Every Memorial Day thereafter, Mrs. Miller would take a bouquet of flowers down to a small stream on their farm and place the flowers in the water. She later told a neighbor "maybe the flowers will float into a bigger creek and then to a river and maybe to the ocean and finally float to the place where my two boys lay."

I became even more aware of the need to remain connected to Pearl Harbor when I received responses to my article last year. Relatives of other sailors who served in the Pacific understandably felt a tight connection to Pearl Harbor. But the cathartic links were often less direct, one woman writing that her father "also died because of that day." He worked in the Brooklyn Navy Yard, where new ships were rapidly being built for the war effort triggered by Pearl Harbor. He inhaled asbestos fibers at the shipyard and later died of mesothelioma.

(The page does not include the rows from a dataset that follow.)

(* ===== verification/Ingest.v ===== *)
(** * Resolving and dating flow reports: [internal/ingest/resolve.go], [clock.go]

    The index of one reported window resolves source addresses to peers; a
    report's clock reading compares the agent's clock with the control plane's.
    Instants and durations are nanoseconds; Go's [Time.Sub] saturates at the
    bounds of a duration. *)

From S2P Require Import Prelude GoStd Netip Wire Uuid Identity Policy Registry.
Local Open Scope Z_scope.

(** ** Resolution *)

(** [flowstore.Peer]. *)
Inductive FlowPeer :=
| FlowPeerUnknown (key : string)
| FlowPeerWorkload (key : string) (labels : gmap string string)
| FlowPeerAddressGroup (key : string).

Section resolve.
Context `{UUIDLib}.

Record workloadEntry := MkWorkloadEntry { weKey : string; weLabels : gmap string string }.
Record groupEntry := MkGroupEntry { gePrefix : Prefix; geKey : string }.

Record Index := MkIndex {
  ixWorkloads : gmap Addr workloadEntry;
  ixGroups : list groupEntry;
}.

Definition entryOf (w : Workload) : workloadEntry := MkWorkloadEntry (WorkloadID_String (wID w)) (LabelMap w).

(** One address: the first workload to report it keeps it. *)
Definition takeIndexed (e : workloadEntry) (m : gmap Addr workloadEntry) (a : Addr) : gmap Addr workloadEntry :=
  match m !! Unmap a with
  | Some _ => m
  | None => <[Unmap a := e]> m
  end.

Definition indexWorkload (m : gmap Addr workloadEntry) (w : Workload) : gmap Addr workloadEntry :=
  if Retired w then m else foldl (takeIndexed (entryOf w)) m (wAddresses w).

(** The prefix of one CIDR text of a group. *)
Definition groupPrefix (c : string) : option Prefix :=
  match ParsePrefix c with
  | Some pfx => Some (Masked pfx)
  | None => a ← ParseAddr c; pfx ← PrefixFrom a (BitLen a); Some (Masked pfx)
  end.

Definition groupEntries (g : AddressGroup) : list groupEntry :=
  omap (λ c, (λ p, MkGroupEntry p (uuid_String (agID g))) <$> groupPrefix c) (agCIDRs g).

(** [sort.SliceStable]: longest prefix first, then by id. *)
Definition group_le (a b : groupEntry) : Prop :=
  pBits (gePrefix b) < pBits (gePrefix a) ∨
  pBits (gePrefix a) = pBits (gePrefix b) ∧ String.le (geKey a) (geKey b).
#[global] Instance group_le_dec : RelDecision group_le.
Proof. intros a b. unfold group_le. apply _. Defined.
#[global] Instance group_le_trans : Transitive group_le.
Proof.
  intros a b c [?|[? H1]] [?|[? H2]]; unfold group_le; [left; lia|left; lia|left; lia|].
  right. split; [lia|]. by etrans.
Qed.
#[global] Instance group_le_total : Total group_le.
Proof.
  intros a b. unfold group_le. destruct (Z.lt_trichotomy (pBits (gePrefix a)) (pBits (gePrefix b))) as [?|[->|?]];
    [right; by left| |left; by left].
  destruct (total String.le (geKey a) (geKey b)); [left|right]; by right.
Qed.

Definition BuildIndex (workloads : list Workload) (groups : list AddressGroup) : Index :=
  MkIndex (foldl indexWorkload ∅ workloads) (merge_sort group_le (groups ≫= groupEntries)).

Definition Resolve (idx : Index) (addr : Addr) : FlowPeer :=
  let addr := Unmap addr in
  match ixWorkloads idx !! addr with
  | Some e => FlowPeerWorkload (weKey e) (weLabels e)
  | None =>
      match list_find (λ g, Contains (gePrefix g) addr = true) (ixGroups idx) with
      | Some (_, g) => FlowPeerAddressGroup (geKey g)
      | None => FlowPeerUnknown (Addr_String addr)
      end
  end.

Definition HasWorkload (idx : Index) (id : string) : bool :=
  existsb (λ '(_, e), bool_decide (weKey e = id)) (map_to_list (ixWorkloads idx)).

(** ** Properties of the index *)

(** A workload that has an address. *)
Definition holds (a : Addr) (w : Workload) : Prop := Retired w = false ∧ a ∈ Unmap <$> wAddresses w.
#[global] Instance holds_dec a w : Decision (holds a w).
Proof. unfold holds. apply _. Defined.

Lemma takeIndexed_lookup e m l a :
  foldl (takeIndexed e) m l !! a =
  match m !! a with Some x => Some x | None => if decide (a ∈ Unmap <$> l) then Some e else None end.
Proof.
  revert m. induction l as [|x l IH]; intros m; cbn [foldl fmap list_fmap].
  { rewrite decide_False by apply not_elem_of_nil. by destruct (m !! a). }
  rewrite IH. unfold takeIndexed. destruct (m !! Unmap x) eqn:Hx.
  - destruct (m !! a) eqn:Ha; [done|]. assert (a ≠ Unmap x) by congruence.
    destruct (decide (a ∈ Unmap <$> l)); [rewrite decide_True by (by right); done|].
    rewrite decide_False; [done|]. rewrite elem_of_cons. tauto.
  - destruct (decide (a = Unmap x)) as [->|Hne].
    + rewrite lookup_insert_eq, Hx, decide_True; [done|left].
    + rewrite lookup_insert_ne by done. destruct (m !! a); [done|].
      destruct (decide (a ∈ Unmap <$> l)); [rewrite decide_True by (by right); done|].
      rewrite decide_False; [done|]. rewrite elem_of_cons. tauto.
Qed.

(** The index holds the first active workload with the address. *)
Lemma index_lookup ws m a :
  foldl indexWorkload m ws !! a =
  match m !! a with
  | Some x => Some x
  | None => entryOf <$> (snd <$> list_find (holds a) ws)
  end.
Proof.
  revert m. induction ws as [|w ws IH]; intros m; cbn [foldl list_find].
  { by destruct (m !! a). }
  rewrite IH. unfold indexWorkload. destruct (Retired w) eqn:Hr.
  - rewrite (decide_False (P := holds a w)) by (intros [? _]; congruence).
    destruct (m !! a); [done|]. by destruct (list_find (holds a) ws) as [[i x]|].
  - rewrite takeIndexed_lookup. destruct (m !! a); [done|].
    destruct (decide (a ∈ Unmap <$> wAddresses w)) as [Hin|Hin].
    + by rewrite decide_True by (by split).
    + rewrite decide_False by (by intros [_ ?]). by destruct (list_find (holds a) ws) as [[i x]|].
Qed.

(** In a sorted list the first match is the least one. *)
Lemma first_match_least (P : groupEntry → Prop) `{∀ x, Decision (P x)} l i g :
  StronglySorted group_le l → list_find P l = Some (i, g) → ∀ g', g' ∈ l → P g' → group_le g g'.
Proof.
  intros Hs. revert i g. induction Hs as [|x l Hs IH Hx]; intros i g; cbn [list_find]; [done|].
  destruct (decide (P x)) as [Hp|Hp].
  - intros [= <- <-] g' [->|Hin]%elem_of_cons _; [by right|]. rewrite Forall_forall in Hx. by apply Hx.
  - destruct (list_find P l) as [[j y]|] eqn:Hf; [|done]. intros [= <- <-] g' [->|Hin]%elem_of_cons Hg'; [done|].
    by eapply IH.
Qed.
End resolve.

(** An address resolves to the one peer it should.  Its IPv6-mapped form
    aside, an active workload that reports it wins, the first in registry order
    and with its labels; otherwise the address group with the most specific
    prefix that contains it wins, the least id among equals; otherwise it stands
    for itself.  A retired workload never resolves. *)
Theorem Resolve_spec `{UUIDLib} workloads groups addr :
  let a := Unmap addr in
  let idx := BuildIndex workloads groups in
  match list_find (holds a) workloads with
  | Some (_, w) => Resolve idx addr = FlowPeerWorkload (WorkloadID_String (wID w)) (LabelMap w)
  | None =>
      (∃ g, g ∈ groups ≫= groupEntries ∧ Contains (gePrefix g) a = true ∧
         (∀ g', g' ∈ groups ≫= groupEntries → Contains (gePrefix g') a = true → group_le g g') ∧
         Resolve idx addr = FlowPeerAddressGroup (geKey g)) ∨
      ((∀ g, g ∈ groups ≫= groupEntries → Contains (gePrefix g) a = false) ∧
       Resolve idx addr = FlowPeerUnknown (Addr_String a))
  end.
Proof.
  cbn zeta. unfold Resolve, BuildIndex. cbn zeta. cbn [ixWorkloads ixGroups]. rewrite index_lookup, lookup_empty.
  destruct (list_find (holds (Unmap addr)) workloads) as [[i w]|]; [done|]. cbn [fmap option_fmap option_map].
  destruct (list_find _ (merge_sort group_le (groups ≫= groupEntries))) as [[i g]|] eqn:Hf.
  - left. exists g. pose proof Hf as Hf'. apply list_find_Some in Hf' as (Hi & Hc & _).
    apply list_elem_of_lookup_2 in Hi. rewrite merge_sort_Permutation in Hi. split_and!; [done|done| |done].
    intros g' Hg' Hc'. eapply first_match_least; [|exact Hf| |exact Hc'].
    + apply StronglySorted_merge_sort; apply _.
    + by rewrite merge_sort_Permutation.
  - right. split; [|done]. intros g Hg. apply list_find_None in Hf. rewrite Forall_forall in Hf.
    apply not_true_is_false, Hf. by rewrite merge_sort_Permutation.
Qed.

(** ** Clocks *)

Definition ClockSkewWindows : Z := 2.

Inductive ClockMeasure := MeasuredBySentAt | MeasuredByWindowEnd.

Record ClockReading := MkClockReading {
  crOffset : Z;
  crMeasuredBy : ClockMeasure;
  crSkewed : bool;
  crReceivedAt : Z;
}.

(** [Time.Sub]. *)
Definition timeSub (t u : Z) : Z := Z.max (- 2 ^ 63) (Z.min (2 ^ 63 - 1) (t - u)).

(** [ReadClock], with the report's [sent_at], if it carries one, and its window's
    end. *)
Definition ReadClock (sentAt : option Z) (windowEnd receivedAt window : Z) : ClockReading :=
  let tolerance := i64 (ClockSkewWindows * window) in
  match sentAt with
  | Some sent =>
      let offset := timeSub sent receivedAt in
      MkClockReading offset MeasuredBySentAt
        (bool_decide (tolerance < offset) || bool_decide (offset < i64 (- tolerance))) receivedAt
  | None =>
      let offset := timeSub windowEnd receivedAt in
      MkClockReading offset MeasuredByWindowEnd (bool_decide (tolerance < offset)) receivedAt
  end.

Lemma ReadClock_spec sentAt windowEnd receivedAt window :
  0 < window < 2 ^ 62 →
  crSkewed (ReadClock sentAt windowEnd receivedAt window) = true ↔
  match sentAt with
  | Some sent => 2 * window < Z.abs (sent - receivedAt)
  | None => receivedAt + 2 * window < windowEnd
  end.
Proof.
  intros Hw. unfold ReadClock, ClockSkewWindows, timeSub. cbn zeta.
  destruct sentAt as [sent|]; cbn [crSkewed]; rewrite !i64_small by (rewrite ?i64_small; lia).
  - rewrite orb_true_iff, !bool_decide_eq_true. lia.
  - rewrite bool_decide_eq_true. lia.
Qed.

But this was the most touching letter I received:

"On Christmas Eve day, 1953, my Navy destroyer entered Pearl Harbor, and, as we passed the wreckage site of the Arizona, an announcement came from the bridge: 'Attention to port. Hand salute.'

"At that time there was no memorial, just a portion of the Arizona's hull and leaking oil rising to the surface. The salute lasted nearly three full minutes and not one sailor on that ship brought his hand down until the word ... was passed from the bridge.

"What an honor it was to salute the Arizona."

May we do no less today on this 75th anniversary of the day that shall truly live in infamy.